Hace unos días tenía uno de esos días que no aparecen muy seguido, un día en el que no tenia compromisos: no tenía pacientes, no tenía reuniones y, despues de bastante, sentía que realmente podía hacer lo que quisiera.
Son esos dias que uno espera un montón, pero lo curioso es que casi sin darme cuenta empecé a pensar en todo lo que podía aprovechar para hacer. Podía adelantar trabajo, responder algunos mensajes, grabar un par de videos, entrenar, ordenar un poco la casa. Y entre taaaantas cosas, en ningún momento me pregunte:
¿Qué tengo ganas de hacer hoy?
Y me llamó la atención lo difícil que fue responderla (!!) y lo mas triste que no habla de este dia, sino de una forma de vivir a la que muchas veces nos acostumbramos sin darnos cuenta, a que nuestras decisiones esten guiadas más por el «debería» que por el «quiero».
Y obvio que el problema no es trabajar, entrenar o tener responsabilidades, porque todas esas cosas pueden ser importantes para nosotros e incluso hacernos sentir bien. La diferencia viene desde donde lo hacemos, porque podemos entrenar porque realmente tenemos ganas o entrenar porque sentimos que ‘tenemos que hacerlo’.
Desde afuera la diferencia no se ve, porque la conducta es la misma, pero por dentro de siente. Muchas de esas elecciones no se basan en deseos, sino en la voz de nuestra autoexigencia queriendo que rindamos mas.
En consulta suelo hablar mucho de los valores y no me refiero a cuestiones morales, o éticas. Sino a esas cosas que hace que nuestra vida se sienta más nuestra.Porque al final del día, creo que ninguno de nosotros quiere mirar para atrás y pensar solamente en todo lo que hizo, en todos los pendientes que tacho o todos los objetivos que ‘logro’. Creo que, en el fondo, todos queremos sentir que la vida que fuimos construyendo estuvo alineada con lo que era importante para nosotros (y ahí es donde siento que muchas veces nos perdemos).

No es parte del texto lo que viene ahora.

Lemma min_bitrate_spec l m :
  0 <= m -> Forall (fun x => 0 < x) l ->
  let n := min_bitrate m l in
  (l = [] /\ n = m) \/ (n ∈ m :: l /\ 0 < n /\ (0 < m -> n <= m) /\ Forall (fun x => n <= x) l).
Proof.
  unfold min_bitrate. revert m. induction l as [|x l IH]; intros m Hm Hl; [by left|].
  apply Forall_cons in Hl as [Hx Hl]. right. cbn [foldl].
  set (m' := if ((m =? 0) || (x <? m))%bool then x else m).
  assert (0 < m' /\ m' <= x /\ (0 < m -> m' <= m) /\ (m' = x \/ m' = m)) as (H1 & H2 & H3 & H4)
    by (subst m'; destruct (m =? 0) eqn:E1, (x <? m) eqn:E2; bool_prop; cbn; lia).
  destruct (IH m' ltac:(lia) Hl) as [[-> ->]|(Hin & Hp & Hle & Hall)].
  - split_and!; [|done|done|by repeat constructor]. rewrite !elem_of_cons. tauto.
  - revert Hin Hp Hle Hall. generalize (foldl (fun m br =>
      if ((m =? 0) || (br <? m))%bool then br else m) m' l). clearbody m'.
    intros n Hin Hp Hle Hall. rewrite !elem_of_cons in *.
    split_and!; [|done|lia|constructor; [lia|done]].
    destruct Hin as [->|Hin]; tauto.
Qed.

Lemma max_loss_spec l m :
  Forall (fun x => 0 <= x) l -> 0 <= m ->
  foldl (fun m f => if ((m =? 0) || (m <? f))%bool then f else m) m l = foldr Z.max m l.
Proof.
  intros Hl. revert m. induction Hl as [|x l Hx Hl IH]; intros m Hm; [done|]. cbn [foldl foldr].
  set (m' := if ((m =? 0) || (m <? x))%bool then x else m).
  assert (m' = Z.max x m) as ->
    by (subst m'; destruct (m =? 0) eqn:E1, (m <? x) eqn:E2; bool_prop; cbn; lia).
  rewrite IH by lia. clear. induction l as [|y l IH]; cbn; lia.
Qed.

Lemma foldr_max_base l m : 0 <= m -> foldr Z.max m l = Z.max m (foldr Z.max 0 l).
Proof. intros. induction l as [|x l IH]; cbn; lia. Qed.

(** One packet, when it does not fail *)
Lemma handle_packet_step now (a a' : rtcp_acc) pkt :
  handle_packet oor PacketList now a pkt = Ok a' -> failed a = false -> failed a' = false ->
  let d := a_track a in
  lastSSRC (a_track a') = lastSSRC d /\ d_ssrc (a_track a') = d_ssrc d
  /\ fwdPkts a' = fwdPkts a
       ++ (if (pliOnce a && is_pli pkt)%bool then [PictureLossIndication (lastSSRC d) (lastSSRC d)] else [])
       ++ (if (firOnce a && is_fir pkt)%bool then [FullIntraRequest (d_ssrc d) (lastSSRC d)] else [])
  /\ pliOnce a' = (pliOnce a && negb (is_pli pkt))%bool
  /\ firOnce a' = (firOnce a && negb (is_fir pkt))%bool
  /\ maxRatePacketLoss a' = foldl (fun m f => if ((m =? 0) || (m <? f))%bool then f else m)
       (maxRatePacketLoss a) (losses [pkt])
  /\ expectedMinBitrate a' = min_bitrate (expectedMinBitrate a) (bitrates [pkt]).
Proof.
  unfold handle_packet. intros H Hf Hf'. rewrite Hf in H.
  destruct pkt; cbn [is_pli is_fir losses bitrates mbind list_bind app negb];
    rewrite ?andb_false_r, ?andb_true_r, ?app_nil_r; try (injection H as <-).
  - destruct (d_sequencer (a_track a)) as [s|]; [|by injection H as <-].
    destruct (nacked _ _ _ _) as [q|]; [|done]. cbn [mbind go_bind] in H.
    destruct (0 <? len q.2); [|by injection H as <-].
    destruct (RetransmitPackets _ _ _) as [rt|]; [|done]. by injection H as <-.
  - destruct (pliOnce a) eqn:E; injection H as <-; cbn; by rewrite ?E, ?app_nil_r.
  - destruct (firOnce a) eqn:E; injection H as <-; cbn; by rewrite ?E, ?app_nil_r.
  - unfold min_bitrate. cbn [foldl]. by destruct (_ || _)%bool.
  - split_and!; try done.
    cbn [upd settable_rtcp_acc eta_record maxRatePacketLoss]. clear. generalize (maxRatePacketLoss a). induction reports as [|x l IH]; intros m; [done|].
    cbn. apply IH.
  - done.
  - done.
  - done.
  - done.
  - done.
Qed.

Lemma handle_packets_failed now pkts (a a' : rtcp_acc) :
  handle_packets oor PacketList now a pkts = Ok a' -> failed a = true -> failed a' = true.
Proof.
  revert a. induction pkts as [|pkt pkts IH]; intros a; cbn [handle_packets].
  { by intros [= <-]. }
  intros H Hf. unfold handle_packet in H. rewrite Hf in H. by apply (IH a).
Qed.

Lemma losses_cons pkt pkts : losses (pkt :: pkts) = losses [pkt] ++ losses pkts.
Proof. unfold losses. cbn. by rewrite app_nil_r. Qed.

Lemma bitrates_cons pkt pkts : bitrates (pkt :: pkts) = bitrates [pkt] ++ bitrates pkts.
Proof. unfold bitrates. cbn. by rewrite app_nil_r. Qed.

(** What is forwarded, counted by kind *)
Lemma handle_packets_spec now pkts (a a' : rtcp_acc) :
  handle_packets oor PacketList now a pkts = Ok a' -> failed a' = false ->
  let d := a_track a in
  exists fwd, fwdPkts a' = fwdPkts a ++ fwd
  /\ filter (fun p => is_pli p = true) fwd
     = (if (pliOnce a && existsb is_pli pkts)%bool
        then [PictureLossIndication (lastSSRC d) (lastSSRC d)] else [])
  /\ filter (fun p => is_pli p = false) fwd
     = (if (firOnce a && existsb is_fir pkts)%bool
        then [FullIntraRequest (d_ssrc d) (lastSSRC d)] else [])
  /\ maxRatePacketLoss a' = foldl (fun m f => if ((m =? 0) || (m <? f))%bool then f else m)
       (maxRatePacketLoss a) (losses pkts)
  /\ expectedMinBitrate a' = min_bitrate (expectedMinBitrate a) (bitrates pkts).
Proof.
  revert a. induction pkts as [|pkt pkts IH]; intros a H Hf'.
  { cbn in H. injection H as <-. exists []. cbn. rewrite app_nil_r, !andb_false_r. done. }
  cbn [handle_packets] in H.
  destruct (handle_packet _ _ _ a pkt) as [a1|] eqn:E; [|done]. cbn [mbind go_bind] in H.
  destruct (failed a1) eqn:Ef1; [by rewrite (handle_packets_failed _ _ _ _ H Ef1) in Hf'|].
  destruct (failed a) eqn:Ef.
  { unfold handle_packet in E. rewrite Ef in E. injection E as <-. congruence. }
  destruct (handle_packet_step _ _ _ _ E Ef Ef1) as (Hs & Hd & Hfwd & Hp & Hfi & Hm & Hb).
  destruct (IH a1 H Hf') as (fwd & Hfwd' & Hpli & Hfir & Hm' & Hb').
  rewrite Hs, ?Hd, Hp, Hfi in *. eexists. rewrite Hfwd', Hfwd, <-app_assoc.
  split; [reflexivity|]. rewrite !filter_app, Hpli, Hfir, losses_cons, bitrates_cons.
  rewrite foldl_app, <-Hm. unfold min_bitrate in *. rewrite foldl_app, <-Hb. cbn [existsb].
  split_and!; [| |done|done]; clear;
    destruct (pliOnce a), (firOnce a), pkt; cbn; try reflexivity; by rewrite ?app_nil_r.
Qed.

(** A compound packet of the subscriber: of its key frame requests of each
    kind at most one goes to the publisher, for the stream forwarded last;
    the loss used for choosing the layer is the largest reported, the bitrate
    the smallest estimate. *)
Theorem rtcp_summary now (d : DownTrack) (r : R) pkts a :
  Forall (fun x => is_u8 x) (losses pkts) -> Forall (fun x => 0 < x) (bitrates pkts) ->
  handle_packets oor PacketList now (RtcpAcc d r true true 0 0 [] false) pkts = Ok a ->
  failed a = false ->
  filter (fun p => is_pli p = true) (fwdPkts a)
    = (if existsb is_pli pkts then [PictureLossIndication (lastSSRC d) (lastSSRC d)] else [])
  /\ filter (fun p => is_pli p = false) (fwdPkts a)
    = (if existsb is_fir pkts then [FullIntraRequest (d_ssrc d) (lastSSRC d)] else [])
  /\ maxRatePacketLoss a = foldr Z.max 0 (losses pkts)
  /\ (expectedMinBitrate a = 0 <-> bitrates pkts = [])
  /\ (bitrates pkts <> [] ->
      expectedMinBitrate a ∈ bitrates pkts /\ Forall (fun x => expectedMinBitrate a <= x) (bitrates pkts)).
Proof.
  intros Hl Hb Hrun Hf.
  destruct (handle_packets_spec _ _ _ _ Hrun Hf) as (fwd & Hfwd & Hpli & Hfir & Hm & Hmin).
  cbn [a_track fwdPkts pliOnce firOnce maxRatePacketLoss expectedMinBitrate andb app] in *.
  rewrite Hfwd. split; [done|]. split; [done|]. split.
  { rewrite Hm. apply max_loss_spec; [|lia]. eapply Forall_impl; [exact Hl|]. cbn. lia. }
  rewrite Hmin. destruct (min_bitrate_spec (bitrates pkts) 0 ltac:(lia) Hb)
    as [[Hnil ->]|(Hin & Hp & _ & Hall)]; [by rewrite Hnil|].
  apply elem_of_cons in Hin as [Hin|Hin]; [lia|]. split; [|done].
  split; [lia|]. intros Hnil. rewrite Hnil in Hin. by apply elem_of_nil in Hin.
Qed.
End summary.

(** ** Concrete tracks *)

(** A receiver that records what it is asked to send *)
Definition rtcp_log : Type := list (list rtcp_packet).
#[local] Instance log_receiver : Receiver rtcp_log := {
  SendRTCP r now p := Ok (r ++ [p]);
  DeleteDownTrack r layer id := Ok r;
  SubDownTrack r track layer := Ok (r, true);
  GetBitrate r := [100000; 300000; 900000];
  RetransmitPackets r track metas := Ok (r, true) }.

Definition ex_track (ty : DownTrackType) : DownTrack :=
  (NewDownTrack (MkRTPCodec "video/VP8" 90000 EmptyString 96) "t" "s" (DtRef 0 "p") 0)
    <| d_trackType := ty |> <| d_bound := true |> <| enabled := true |> <| reSync := true |>
    <| d_ssrc := 7 |> <| d_payloadType := 102 |> <| d_sequencer := Some (newSequencer 0) |>.

(** A packet of a publisher's stream *)
Definition ex_ext (ssrc sn ts arrival : Z) (key : bool) : ExtPacket :=
  MkExtPacket true 0 arrival (RtpPacket false 96 sn ts ssrc [] [1; 2; 3]) None key.

Definition ex_simple : DownTrack :=
  (ex_track SimpleDownTrack) <| lastSN := 65535 |> <| lastTS := 4294967295 |>.

Lemma simple_stream_witness :
  exists d', simple_run ex_simple ([] : rtcp_log)
      [(ex_ext 1 10 500 0 false, 0); (ex_ext 1 11 600 0 true, 0); (ex_ext 1 13 800 0 false, 0)]
    = Ok (d', [[PictureLossIndication 7 1]])
  /\ map (fun p => (rp_sn p, rp_ts p, rp_ssrc p, rp_pt p)) (packets (d_pacer d'))
     = [(0, 0, 7, 102); (2, 200, 7, 102)].
Proof.
  destruct (simple_stream ex_simple ([] : rtcp_log) [[PictureLossIndication 7 1]]
    [(ex_ext 1 10 500 0 false, 0)] (ex_ext 1 11 600 0 true) 0 [(ex_ext 1 13 800 0 false, 0)])
    as (d' & Hrun & Hp).
  - exact (new_ring_wf 0).
  - reflexivity.
  - constructor; [vm_compute; reflexivity|constructor].
  - reflexivity.
  - reflexivity.
  - exists d'. split; [exact Hrun|]. rewrite Hp. vm_compute. reflexivity.
Defined.

Definition ex_switching : DownTrack :=
  (ex_track SimulcastDownTrack) <| reSync := false |> <| lastSSRC := 1 |>
    <| lastSN := 65535 |> <| lastTS := 1000 |> <| lastTSCalc := 1000000 |>
    <| spatialLayer := Z.shiftl 2 16 |>.

Lemma simulcast_switch_witness :
  exists d', simulcast_run ex_switching ([] : rtcp_log)
      [(ex_ext 2 10 500 2000000 false, 0); (ex_ext 2 11 600 1000000000 true, 0);
       (ex_ext 2 12 700 1000000000 false, 0)]
    = Ok (d', [[PictureLossIndication 7 2]])
  /\ map (fun p => (rp_sn p, rp_ts p, rp_ssrc p)) (packets (d_pacer d'))
     = [(0, 1089, 7); (1, 1189, 7)]
  /\ current_layer d' = 2.
Proof.
  destruct (simulcast_switch ex_switching ([] : rtcp_log) [[PictureLossIndication 7 2]]
    [[PictureLossIndication 7 2]] [(ex_ext 2 10 500 2000000 false, 0)]
    (ex_ext 2 11 600 1000000000 true) 0 [(ex_ext 2 12 700 1000000000 false, 0)])
    as (d' & Hrun & Hp & Hl & _).
  - exact (new_ring_wf 0).
  - reflexivity.
  - done.
  - done.
  - done.
  - by repeat constructor.
  - reflexivity.
  - by repeat constructor.
  - reflexivity.
  - reflexivity.
  - exists d'. split; [exact Hrun|]. rewrite Hp. split; [vm_compute; reflexivity|].
    rewrite Hl. vm_compute. reflexivity.
Defined.

(** The same track once layer 2 is current, and the report that asks for a
    lower layer *)
Lemma layer_settles_witness :
  exists d1, writeSimulcastRTP ex_switching ([] : rtcp_log) (ex_ext 2 11 600 1000000000 true) 0
    = Ok (d1, [])
  /\ handlerLayerChange d1 ([] : rtcp_log) 255 1 1 = Ok (d1, []).
Proof.
  destruct (writeSimulcastRTP ex_switching ([] : rtcp_log) (ex_ext 2 11 600 1000000000 true) 0)
    as [[d1 r1]|] eqn:E; [|by vm_compute in E].
  assert (match writeSimulcastRTP ex_switching ([] : rtcp_log) (ex_ext 2 11 600 1000000000 true) 0
    with Ok (_, r1) => r1 = [] | Panic => True end) as Hr by (vm_compute; reflexivity).
  rewrite E in Hr. subst r1. exists d1. split; [done|].
  eapply (layer_settles (fun _ => 0) (fun _ => []) (fun _ => []) ex_switching d1 d1 [] [] []
    (ex_ext 2 11 600 1000000000 true) 0).
  - reflexivity.
  - reflexivity.
  - right. done.
  - by vm_compute.
  - exact E.
  - constructor.
Defined.

Definition ex_rtcp : list rtcp_packet :=
  [PictureLossIndication 5 7; ReceiverReport 5 [MkReceptionReport 7 3 0 0 0 0 0; MkReceptionReport 7 40 0 0 0 0 0];
   PictureLossIndication 5 7; FullIntraRequest 5 7;
   ReceiverEstimatedMaximumBitrate (f32_of_Z 500000) [7]; ReceiverEstimatedMaximumBitrate (f32_of_Z 300000) [7]].

Lemma rtcp_summary_witness :
  exists a, handle_packets (fun _ => 0) (fun _ => []) 0
      (RtcpAcc ex_switching ([] : rtcp_log) true true 0 0 [] false) ex_rtcp = Ok a
  /\ maxRatePacketLoss a = 40 /\ length (filter (fun p => is_pli p = true) (fwdPkts a)) = 1%nat.
Proof.
  destruct (handle_packets (fun _ => 0) (fun _ => []) 0
      (RtcpAcc ex_switching ([] : rtcp_log) true true 0 0 [] false) ex_rtcp) as [a|] eqn:E;
    [|by vm_compute in E].
  assert (match handle_packets (fun _ => 0) (fun _ => []) 0
      (RtcpAcc ex_switching ([] : rtcp_log) true true 0 0 [] false) ex_rtcp
    with Ok a => failed a = false | Panic => True end) as Hf by (vm_compute; reflexivity).
  rewrite E in Hf. exists a. split; [done|].
  destruct (rtcp_summary (fun _ => 0) (fun _ => []) 0 ex_switching ([] : rtcp_log) ex_rtcp a)
    as (Hp & _ & Hm & _).
  - vm_compute. by repeat constructor.
  - vm_compute. by repeat constructor.
  - exact E.
  - exact Hf.
  - rewrite Hm, Hp. split; vm_compute; reflexivity.
Defined.
Lemma rinv_update_track h r r' ds a d d' ph' :
  rinv h r ds -> ds !! a = Some d ->
  d_ref d' = d_ref d -> d_trackType d' = d_trackType d -> (dt_wf d -> dt_wf d') ->
  phase_ok ssrc ph' d' -> reshaped r r' ->
  (forall k dt, is_layer k -> dt ∈ lay r' k <->
     (dt <> d_ref d /\ dt ∈ lay r k) \/ (dt = d_ref d /\ k ∈ members ph')) ->
  (forall k, is_layer k -> NoDup (lay r' k)) ->
  rinv h r' (<[a := d']> ds).
Proof.
  intros Hr Ha Href Hty Hwf Hph Hs Hm Hnd. pose proof (ri_track _ _ _ Hr _ _ Ha) as Hd.
  split.
  - rewrite (rs_held _ _ Hs). apply Hr.
  - apply Hs.
  - rewrite (rs_sim _ _ Hs). apply Hr.
  - rewrite (rs_up _ _ Hs). apply Hr.
  - intros k. rewrite (rs_none _ _ Hs), (rs_up _ _ Hs). apply Hr.
  - intros b e [[<- <-]|[Hne He]]%lookup_insert_Some.
    + split; [by rewrite Href, (tk_addr _ _ _ Hd)|apply Hwf, Hd|rewrite Hty; apply Hd|].
      exists ph'. split; [done|]. intros k Hk. rewrite Href, Hm by done. tauto.
    + destruct (ri_track _ _ _ Hr _ _ He) as [H1 H2 H3 (ph & Hp & Hh)].
      split; [done..|]. exists ph. split; [done|]. intros k Hk. rewrite Hm, <-(Hh k Hk) by done.
      assert (d_ref e <> d_ref d); [|tauto]. intros E. apply Hne.
      by rewrite <-(tk_addr _ _ _ Hd), <-H1, E.
  - intros k dt Hk. rewrite Hm by done. intros [[Hne Hin]|[-> _]].
    + destruct (ri_mem _ _ _ Hr k dt Hk Hin) as (e & He & Hre).
      destruct (decide (dt_addr dt = a)) as [<-|Hn]; [congruence|].
      exists e. by rewrite lookup_insert_ne by done.
    + exists d'. rewrite (tk_addr _ _ _ Hd), lookup_insert_eq. done.
  - assert (forall b e, <[a:=d']> ds !! b = Some e ->
      exists e0, ds !! b = Some e0 /\ d_ref e0 = d_ref e) as Hold.
    { intros b e [[<- <-]|[_ He]]%lookup_insert_Some; [exists d|exists e]; done. }
    intros b c e f (e0 & He & <-)%Hold (f0 & Hf & <-)%Hold. by apply (ri_peer _ _ _ Hr).
  - done.
Qed.

Lemma rinv_update h r r' ds a d d' ph' :
  rinv h r ds -> ds !! a = Some d -> same_track d d' -> phase_ok ssrc ph' d' ->
  reshaped r r' ->
  (forall k dt, is_layer k -> dt ∈ lay r' k <->
     (dt <> d_ref d /\ dt ∈ lay r k) \/ (dt = d_ref d /\ k ∈ members ph')) ->
  (forall k, is_layer k -> NoDup (lay r' k)) ->
  rinv h r' (<[a := d']> ds).
Proof.
  intros Hr Ha (Href & Hty & _ & _ & Hwf). by apply rinv_update_track.
Qed.

(** A track whose lists stay *)
Lemma rinv_same h r r' ds a d d' ph ph' :
  rinv h r ds -> ds !! a = Some d -> same_track d d' -> phase_ok ssrc ph' d' ->
  hung r (d_ref d) ph -> members ph' = members ph -> same_lists r r' ->
  rinv h r' (<[a := d']> ds).
Proof.
  intros Hr Ha Hd Hph Hh Hm Hs. eapply rinv_update; try done.
  - by apply same_reshaped; [apply Hr|].
  - intros k dt Hk. rewrite <-Hs, Hm, <-(Hh k Hk).
    destruct (decide (dt = d_ref d)) as [->|]; naive_solver.
  - intros k Hk. rewrite <-Hs. by apply Hr.
Qed.

Lemma lay_peers h r ds k : rinv h r ds -> is_layer k -> NoDup (map dt_peer (lay r k)).
Proof.
  intros Hr Hk. apply NoDup_alt. intros i j p Hi Hj.
  rewrite list_lookup_fmap in Hi, Hj.
  destruct (lay r k !! i) as [x|] eqn:Ex; [|done]. destruct (lay r k !! j) as [y|] eqn:Ey; [|done].
  injection Hi as <-. injection Hj as Hp.
  destruct (ri_mem _ _ _ Hr k x Hk) as (d & Hd & Hdx); [by eapply list_elem_of_lookup_2|].
  destruct (ri_mem _ _ _ Hr k y Hk) as (e & He & Hey); [by eapply list_elem_of_lookup_2|].
  apply (proj1 (NoDup_alt _) (ri_nodup _ _ _ Hr k Hk) i j x); [done|]. rewrite Ey. f_equal.
  assert (dt_addr y = dt_addr x) as Ha by (eapply (ri_peer _ _ _ Hr); [done..|congruence]).
  rewrite Ha in He. congruence.
Qed.

(** ** Packets *)

Lemma elem_lay_split r r' k l dt :
  relist r r' k l -> is_layer k -> NoDup (lay r k) -> lay r k ≡ₚ dt :: l ->
  forall x, x ∈ lay r' k <-> x <> dt /\ x ∈ lay r k.
Proof.
  intros Hrl Hk Hnd Hp x. rewrite (rl_at _ _ _ _ Hrl), Hp, elem_of_cons.
  rewrite Hp in Hnd. apply NoDup_cons in Hnd as [Hdt _]. naive_solver.
Qed.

Porque cuando durante mucho tiempo vivimos guiados por el «debería», poco a poco dejamos de tomar decisiones preguntándonos «¿esto me acerca a la vida que quiero construir?» y empezamos a preguntarnos «¿esto es lo que tendría que hacer?»
Puede parecer un cambio super chiquito, pero creo que cambia absolutamente todo.
Porque una pregunta te lleva a construir una vida que tiene sentido para vos, y la otra te lleva a cumplir reglas.
Recurso
Un ejercicio para esta semana
Esta semana quiero proponerte un ejercicio muy simple: en algún momento del día, cuando tengas que tomar una decisión (aunque sea una muy chiquita) frená unos segundos antes de actuar y pregúntate.
¿Qué decisión refleja un poco más la vida que quiero construir?
Capaz la respuesta sea trabajar un rato más porque ese proyecto realmente es importante para vos, o capaz sea cerrar la computadora y compartir un café con alguien que querés. Capaz sea entrenar porque cuidar tu cuerpo es un valor para vos, o descansar porque entendés que vivir una vida con más calma también forma parte de la persona que querés ser.
No se trata de hacer siempre lo que tenés ganas ni de dejar de lado las responsabilidades. Se trata de empezar a notar desde qué lugar estás tomando tus decisiones para poder encontrar el equilibrio. Porque una vida con sentido no se basa solo en tareas o pendientes, sino en hacer lugar para lo valioso.